How this fits each diet
Each score is computed from the same USDA nutrition + ingredient data, against the published rules of each diet. They tell you "does this food fit this diet" — not whether the diet is right for you.
contains animal-derived ingredients
contains no listed meat or fish
no wheat, barley, rye, or malt detected in USDA ingredient list
Frequently Asked Questions
How much protein is in Ensure Max Protein Milk Chocolate, and how is it 30g for only 150 calories?
30 g of protein per 11 fl oz (330 ml) bottle (USDA FDC 1838189) — 9.1 g per 100 ml, or 2.7 g per fl oz. It hits 30 g at 150 calories because the protein is milk protein concentrate and calcium caseinate (no added sugar to pad the calories) and the sweetness comes from sucralose and acesulfame potassium instead of sugar. That's 5.0 calories per gram of protein.
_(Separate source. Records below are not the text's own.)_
(* ===== verification/MsgRefs.v ===== *)
(** * References to data blocks

    Duplicating a message block counts a reference to its data block, freeing it takes
    one back; a combined block is released when nothing of it is in use, and a buffer
    with the last reference to its data block. *)
From S2P Require Import Prelude Partial Msg MsgLaws.
From stdpp Require Import gmap.
#[local] Open Scope Z_scope.
#[local] Open Scope os7_scope.
#[local] Set Warnings "-clear-no-such-hyp".

(** ** Data blocks that stay *)

Definition same_data (M : gmap Z mdb) (B : gmap Z (list octet)) (M' : gmap Z mdb) (B' : gmap Z (list octet)) (d : Z) (x : mdb) : Prop :=
  ∃ x', M' !! d = Some x' ∧ x'.(db_base) = x.(db_base) ∧ x'.(db_type) = x.(db_type) ∧ x'.(db_frtnp) = x.(db_frtnp) ∧
    x'.(databuf) = x.(databuf) ∧ ∀ k, x.(db_base) = Ptr (Mem k) 0 → B' !! k = B !! k.
Section same_data.
Context (M : gmap Z mdb) (B : gmap Z (list octet)) (M' : gmap Z mdb) (B' : gmap Z (list octet)) (d : Z) (x : mdb).
Context (Hx : M !! d = Some x) (Hs : same_data M B M' B' d x) (Ho : owns d x B).
Lemma same_buf : buf_of M' B' x.(db_base).(p_buf) = buf_of M B x.(db_base).(p_buf).
Proof using All.
  destruct Hs as (x' & H1 & _ & _ & _ & H2 & H3). destruct Ho as [E|(k & E & _)]; rewrite E; cbn; [|by apply H3].
  rewrite H1, Hx. cbn. by rewrite H2.
Qed.
Lemma same_shows m m' : m'.(b_datap) = Some d → m.(b_datap) = Some d → points M B m x →
  m'.(b_cont) = m.(b_cont) → m'.(b_rptr) = m.(b_rptr) → m'.(b_wptr) = m.(b_wptr) → m'.(b_band) = m.(b_band) →
  m'.(b_flag) = m.(b_flag) → m'.(b_csum) = m.(b_csum) → shows M' B' m' = shows M B m.
Proof using All.
  intros D' D P E1 E2 E3 E4 E5 E6. destruct Hs as (x' & H1 & H2 & H3 & _). unfold shows. rewrite D, D'. cbn. rewrite Hx, H1. cbn.
  unfold data_of. rewrite E1, E2, E3, E4, E5, E6, H3. destruct P as (-> & _). by rewrite same_buf.
Qed.
Lemma same_points m m' : points M B m x → m'.(b_rptr) = m.(b_rptr) → m'.(b_wptr) = m.(b_wptr) →
  ∃ x', M' !! d = Some x' ∧ points M' B' m' x'.
Proof using All.
  intros (P1 & P2 & l & P3 & P4) E2 E3. pose proof same_buf as Q. destruct Hs as (x' & H1 & H2 & _). exists x'. split; [done|].
  unfold points. rewrite E2, E3, H2, Q. split; [done|]. split; [done|]. by exists l.
Qed.
Lemma same_owns x' : M' !! d = Some x' → owns d x' B'.
Proof using All.
  intros H. destruct Hs as (x2 & H1 & H2 & _ & H4 & _ & H3). rewrite H1 in H. injection H as <-. unfold owns. rewrite H2, H4.
  destruct Ho as [E|(k & E & K & F)]; [by left|right]. exists k. by rewrite (H3 k E).
Qed.
End same_data.

(** ** Duplication *)

Section dup.
Context (h : mheap) (b d : Z) (m x m' : mdb) (g : list bool) (a : Z).
Context (Hex : exact_mem h) (Hb : h.(m_md) !! b = Some m) (Hd : m.(b_datap) = Some d) (Hx : h.(m_md) !! d = Some x).
Context (Hr : x.(db_ref) < 255) (Ha : a = h.(m_next)).
Context (D1 : m'.(b_datap) = Some d) (D2 : m'.(db_ref) = 0) (D3 : m'.(b_rptr) = m.(b_rptr)) (D4 : m'.(b_wptr) = m.(b_wptr)).
Context (D5 : m'.(b_band) = m.(b_band)) (D6 : m'.(b_flag) = m.(b_flag)) (D7 : m'.(b_csum) = m.(b_csum)) (D8 : m'.(b_cont) = None).
Let x' := x <| db_ref := x.(db_ref) + 1 |>.
Let M' := <[a := m']> (<[d := x']> h.(m_md)).
Let h' := MHeap M' h.(m_mem) (h.(m_next) + 1) g h.(m_called).
Lemma dup_fresh : h.(m_md) !! a = None.
Proof using Hex Ha. apply fresh_md; [done|lia]. Qed.
Lemma dup_ne : a ≠ d ∧ a ≠ b.
Proof using All. split; intros E; pose proof dup_fresh; congruence. Qed.
Lemma dup_lookup e y : h.(m_md) !! e = Some y → ∃ y', M' !! e = Some y' ∧ (e = d ∧ y' = x' ∧ y = x ∨ e ≠ d ∧ y' = y).
Proof using All.
  intros He. unfold M'. rewrite lookup_insert_ne by (intros <-; rewrite dup_fresh in He; done).
  destruct (decide (d = e)) as [<-|N]; [rewrite lookup_insert_eq; exists x'; split; [done|left]|rewrite lookup_insert_ne by done].
  - split; [done|]. split; [done|congruence].
  - exists y. split; [done|by right].
Qed.
Lemma dup_same e y : h.(m_md) !! e = Some y → same_data h.(m_md) h.(m_mem) M' h.(m_mem) e y.
Proof using All.
  intros He. destruct (dup_lookup e y He) as (y' & E & [(-> & -> & ->)|(_ & ->)]).
  - exists x'. by split_and!.
  - exists y. by split_and!.
Qed.
Lemma dup_old e y' : M' !! e = Some y' → e = a ∧ y' = m' ∨ ∃ y, h.(m_md) !! e = Some y ∧ (e = d ∧ y' = x' ∧ y = x ∨ e ≠ d ∧ y' = y).
Proof using All.
  unfold M'. destruct (decide (a = e)) as [<-|N]; [rewrite lookup_insert_eq; intros [= <-]; by left|].
  rewrite lookup_insert_ne by done. right. destruct (decide (d = e)) as [<-|N'].
  - rewrite lookup_insert_eq in H. injection H as <-. exists x. split; [done|by left].
  - rewrite lookup_insert_ne in H by done. exists y'. split; [done|by right].
Qed.
Lemma dup_refs e : refs e M' = refs e h.(m_md) + one (bool_decide (d = e)).
Proof using All.
  unfold M'. rewrite refs_new.
  - rewrite (refs_same e d x x') by done. rewrite D1. rewrite Z.add_comm. f_equal. f_equal. apply bool_decide_ext. naive_solver.
  - rewrite lookup_insert_ne; [apply dup_fresh|]. by destruct dup_ne.
Qed.
Lemma dup_exact : exact_mem h'.
Proof using All.
  destruct dup_ne as [N1 N2]. destruct (in_use h b m d Hex Hb Hd) as (x0 & Hx0 & R & Ho & Hp & Hn).
  assert (x0 = x) as -> by congruence. constructor.
  - intros e y' He. cbn in He |- *. destruct (dup_old e y' He) as [[-> ->]|(y & Hy & Q)].
    + split; [lia|]. constructor.
      * left. by rewrite D1.
      * rewrite dup_refs, D2, bool_decide_false by done. rewrite refs_fresh by (try done; lia). cbn [one]. lia.
      * lia.
      * intros d' Hd'. replace d' with d by congruence. by apply (same_points h.(m_md) h.(m_mem) _ _ d x Hx (dup_same d x Hx) Ho m).
    + destruct (em_md h Hex e y Hy) as [L [U [R1 R2] O P]]. split; [lia|].
      assert (G : y'.(b_datap) = y.(b_datap) ∧ y'.(b_rptr) = y.(b_rptr) ∧ y'.(b_wptr) = y.(b_wptr) ∧
        y'.(db_ref) = y.(db_ref) + one (bool_decide (d = e)) ∧ y'.(db_ref) ≤ 255).
      { destruct Q as [(-> & -> & ->)|(N & ->)]; [rewrite bool_decide_true by done|rewrite bool_decide_false by done];
          unfold x'; upd; cbn [one]; split_and!; try done; lia. }
      destruct G as (G1 & G2 & G3 & G4 & G5). constructor.
      * rewrite G1, G4. destruct U as [?|?]; [by left|right]. destruct (bool_decide (d = e)); cbn [one]; lia.
      * rewrite dup_refs. split; [by rewrite G4, R1|done].
      * intros Hpos. pose proof (refs_nonneg e h.(m_md)). destruct (decide (0 < db_ref y)) as [Hy0|Hy0].
        -- by apply (same_owns h.(m_md) h.(m_mem) M' h.(m_mem) e y Hy (dup_same e y Hy) (O Hy0)).
        -- destruct Q as [(-> & -> & ->)|(N & ->)]; [lia|done].
      * rewrite G1. intros d' Hd'. destruct (in_use h e y d' Hex Hy Hd') as (z & Hz & _ & Hoz & Hpz & _).
        by apply (same_points h.(m_md) h.(m_mem) _ _ d' z Hz (dup_same d' z Hz) Hoz y).
  - intros e e' y y' k He He' Hy Hy' E E'. cbn in He, He'.
    destruct (dup_old e y He) as [[-> ->]|(z & Hz & Q)]; [lia|]. destruct (dup_old e' y' He') as [[-> ->]|(z' & Hz' & Q')]; [lia|].
    apply (em_one h Hex e e' z z' k Hz Hz').
    + destruct Q as [(-> & -> & ->)|(N & ->)]; [lia|done].
    + destruct Q' as [(-> & -> & ->)|(N & ->)]; [lia|done].
    + destruct Q as [(-> & -> & ->)|(N & ->)]; done.
    + destruct Q' as [(-> & -> & ->)|(N & ->)]; done.
  - intros k Hk. cbn in Hk |- *. destruct (em_mem h Hex k Hk) as [L (e & y & He & Hy & E)]. split; [lia|].
    destruct (dup_lookup e y He) as (y' & He' & [(-> & -> & ->)|(_ & ->)]); [exists d, x'|exists e, y]; split_and!; try done.
    unfold x'. upd. lia.
Qed.
Lemma dup_view c k : view h !! b = Some (c, k) → view h' = <[a := (None, k)]> (view h).
Proof using All.
  destruct dup_ne as [N1 N2]. destruct (in_use h b m d Hex Hb Hd) as (x0 & Hx0 & R & Ho & Hp & Hn).
  assert (x0 = x) as -> by congruence. rewrite view_at, Hb. cbn [mbind option_bind]. intros Hk. apply map_eq. intros e.
  rewrite view_at. destruct (decide (a = e)) as [<-|N].
  - rewrite lookup_insert_eq. unfold h'. cbn [m_md m_mem].
    assert (Hma : M' !! a = Some m') by (unfold M'; apply lookup_insert_eq). rewrite Hma. cbn [mbind option_bind].
    pose proof (same_shows h.(m_md) h.(m_mem) M' h.(m_mem) d x Hx (dup_same d x Hx) Ho m (m' <| b_cont := m.(b_cont) |>)) as Q.
    specialize (Q D1 Hd Hp eq_refl D3 D4 D5 D6 D7). rewrite Hk in Q. unfold shows in Q |- *. upd in Q. rewrite D1 in Q |- *.
    cbn in Q |- *. destruct (M' !! d) as [z|]; [|done]. cbn in Q |- *. rewrite D8. injection Q as _ <-. by upd.
  - rewrite lookup_insert_ne, view_at by done. unfold h'. cbn [m_md m_mem]. destruct (h.(m_md) !! e) as [y|] eqn:He.
    + destruct (dup_lookup e y He) as (y' & He' & Q). rewrite He'. cbn [mbind option_bind].
      assert (G : y'.(b_datap) = y.(b_datap) ∧ y'.(b_cont) = y.(b_cont) ∧ y'.(b_rptr) = y.(b_rptr) ∧ y'.(b_wptr) = y.(b_wptr) ∧
        y'.(b_band) = y.(b_band) ∧ y'.(b_flag) = y.(b_flag) ∧ y'.(b_csum) = y.(b_csum))
        by (destruct Q as [(-> & -> & ->)|(_ & ->)]; by split_and!).
      destruct G as (G1 & G2 & G3 & G4 & G5 & G6 & G7). destruct (b_datap y) as [d'|] eqn:Hd'.
      * destruct (in_use h e y d' Hex He Hd') as (z & Hz & _ & Hoz & Hpz & _).
        by apply (same_shows h.(m_md) h.(m_mem) _ _ d' z Hz (dup_same d' z Hz) Hoz).
      * unfold shows. by rewrite G1, Hd'.
    + destruct (M' !! e) as [y'|] eqn:He'; [|done]. destruct (dup_old e y' He') as [[? _]|(y & Hy & _)]; congruence.
Qed.
End dup.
What kind of protein is in it — whey, casein, or a blend?
Predominantly casein. The two protein sources are milk protein concentrate (roughly 80% casein / 20% whey, the natural ratio in milk) and added calcium caseinate, which is pure casein. That makes it a slower-digesting, more satiating protein than a whey-only shake — better suited to a meal replacement or a before-bed drink than to immediate post-workout absorption.
Why does Ensure Max Protein have such a long ingredient list?
Because it's a fortified clinical-nutrition product, not a bare protein drink. Abbott built Ensure for medical and senior nutrition, so beyond water, milk protein and cocoa, the label carries 24 added vitamins and minerals (magnesium phosphate, sodium ascorbate, zinc sulfate, vitamin D3, B12 and more), a prebiotic fiber blend, an oil and emulsifiers for texture, and two non-nutritive sweeteners — 38 ingredients in all.
Does it have added sugar, and what are the sweeteners?
No added sugar (0 g per the USDA entry). The 1 g of sugars is naturally-occurring lactose from the dairy base. All of the sweet flavor comes from sucralose and acesulfame potassium, the two artificial sweeteners at the end of the ingredient list.
Is the 4g of fiber real fiber, and why does it still score an F?
It's functional fiber — soluble corn fiber plus short-chain fructooligosaccharides (a prebiotic), Abbott's gut-comfort blend. 4 g is genuinely more than almost any other RTD shake carries, but it's only 14% of the 28 g Daily Value, and the Labelgrade fiber dimension grades against that absolute target, so a shake's small amount lands as an F.
How does it compare to Ensure High Protein and to plant shakes like Orgain?
On protein-per-calorie it beats both decisively. Ensure High Protein Vanilla is 16 g for 160 calories (10 cal/g) and Orgain Organic plant-based is 16 g for 230 calories (14.4 cal/g); Max Protein is 30 g for 150 calories (5.0 cal/g). The trade is the label — Orgain is organic and plant-based with a cleaner ingredient quality grade, while Max Protein is an artificially-sweetened fortified milk formula.
Is Ensure Max Protein 'high in protein' under FDA rules?
Yes. 30 g is 60% of the FDA 50 g Daily Value for protein, well above the 20% threshold a serving must clear to carry a 'high in protein' claim.